Definition set_el_loading (v : bool) (w : widget) : widget :=
  {| _options := _options w; touch := touch w; _enabled := _enabled w;
     el_value := el_value w; el_focused := el_focused w; el_loading := v;
     keyinput_handlers := keyinput_handlers w; _popover := _popover w;
     list_items := list_items w; extra_items := extra_items w;
     _selected := _selected w; _suggestions := _suggestions w;
     _originalQuery := _originalQuery w; _currentQuery := _currentQuery w;
     _suggestionsQuantity := _suggestionsQuantity w;
     _stopTyping := _stopTyping w; ready_timer := ready_timer w;
     clock := clock w; emitted := emitted w |}.

Definition set_keyinput_handlers (v : nat) (w : widget) : widget :=
  {| _options := _options w; touch := touch w; _enabled := _enabled w;
     el_value := el_value w; el_focused := el_focused w;
     el_loading := el_loading w; keyinput_handlers := v;
     _popover := _popover w; list_items := list_items w;
     extra_items := extra_items w; _selected := _selected w;
     _suggestions := _suggestions w; _originalQuery := _originalQuery w;
     _currentQuery := _currentQuery w;
     _suggestionsQuantity := _suggestionsQuantity w;
     _stopTyping := _stopTyping w; ready_timer := ready_timer w;
     clock := clock w; emitted := emitted w |}.

Definition set_popover (v : Popover.t) (w : widget) : widget :=
  {| _options := _options w; touch := touch w; _enabled := _enabled w;
     el_value := el_value w; el_focused := el_focused w;
     el_loading := el_loading w; keyinput_handlers := keyinput_handlers w;
     _popover := v; list_items := list_items w; extra_items := extra_items w;
     _selected := _selected w; _suggestions := _suggestions w;
     _originalQuery := _originalQuery w; _currentQuery := _currentQuery w;
     _suggestionsQuantity := _suggestionsQuantity w;
     _stopTyping := _stopTyping w; ready_timer := ready_timer w;
     clock := clock w; emitted := emitted w |}.

Definition set_list_items (v : list item) (w : widget) : widget :=
  {| _options := _options w; touch := touch w; _enabled := _enabled w;
     el_value := el_value w; el_focused := el_focused w;
     el_loading := el_loading w; keyinput_handlers := keyinput_handlers w;
     _popover := _popover w; list_items := v; extra_items := extra_items w;
     _selected := _selected w; _suggestions := _suggestions w;
     _originalQuery := _originalQuery w; _currentQuery := _currentQuery w;
     _suggestionsQuantity := _suggestionsQuantity w;
     _stopTyping := _stopTyping w; ready_timer := ready_timer w;
     clock := clock w; emitted := emitted w |}.

Definition set_extra_items (v : list extra_item) (w : widget) : widget :=
  {| _options := _options w; touch := touch w; _enabled := _enabled w;
     el_value := el_value w; el_focused := el_focused w;
     el_loading := el_loading w; keyinput_handlers := keyinput_handlers w;
     _popover := _popover w; list_items := list_items w; extra_items := v;
     _selected := _selected w; _suggestions := _suggestions w;
     _originalQuery := _originalQuery w; _currentQuery := _currentQuery w;
     _suggestionsQuantity := _suggestionsQuantity w;
     _stopTyping := _stopTyping w; ready_timer := ready_timer w;
     clock := clock w; emitted := emitted w |}.

Definition set_selected (v : option Z) (w : widget) : widget :=
  {| _options := _options w; touch := touch w; _enabled := _enabled w;
     el_value := el_value w; el_focused := el_focused w;
     el_loading := el_loading w; keyinput_handlers := keyinput_handlers w;
     _popover := _popover w; list_items := list_items w;
     extra_items := extra_items w; _selected := v;
     _suggestions := _suggestions w; _originalQuery := _originalQuery w;
     _currentQuery := _currentQuery w;
     _suggestionsQuantity := _suggestionsQuantity w;
     _stopTyping := _stopTyping w; ready_timer := ready_timer w;
     clock := clock w; emitted := emitted w |}.

Definition set_suggestions (v : list string) (w : widget) : widget :=
  {| _options := _options w; touch := touch w; _enabled := _enabled w;
     el_value := el_value w; el_focused := el_focused w;
     el_loading := el_loading w; keyinput_handlers := keyinput_handlers w;
     _popover := _popover w; list_items := list_items w;
     extra_items := extra_items w; _selected := _selected w;
     _suggestions := v; _originalQuery := _originalQuery w;
     _currentQuery := _currentQuery w;
     _suggestionsQuantity := _suggestionsQuantity w;
     _stopTyping := _stopTyping w; ready_timer := ready_timer w;
     clock := clock w; emitted := emitted w |}.

Definition set_originalQuery (v : string) (w : widget) : widget :=
  {| _options := _options w; touch := touch w; _enabled := _enabled w;
     el_value := el_value w; el_focused := el_focused w;
     el_loading := el_loading w; keyinput_handlers := keyinput_handlers w;
     _popover := _popover w; list_items := list_items w;
     extra_items := extra_items w; _selected := _selected w;
     _suggestions := _suggestions w; _originalQuery := v;
     _currentQuery := _currentQuery w;
     _suggestionsQuantity := _suggestionsQuantity w;
     _stopTyping := _stopTyping w; ready_timer := ready_timer w;
     clock := clock w; emitted := emitted w |}.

= = = = =

Find the string "Definition" in the listing and return every line that holds it.

Definition set_el_loading (v : bool) (w : widget) : widget :=
Definition set_keyinput_handlers (v : nat) (w : widget) : widget :=
Definition set_popover (v : Popover.t) (w : widget) : widget :=
Definition set_list_items (v : list item) (w : widget) : widget :=
Definition set_extra_items (v : list extra_item) (w : widget) : widget :=
Definition set_selected (v : option Z) (w : widget) : widget :=
Definition set_suggestions (v : list string) (w : widget) : widget :=
Definition set_originalQuery (v : string) (w : widget) : widget :=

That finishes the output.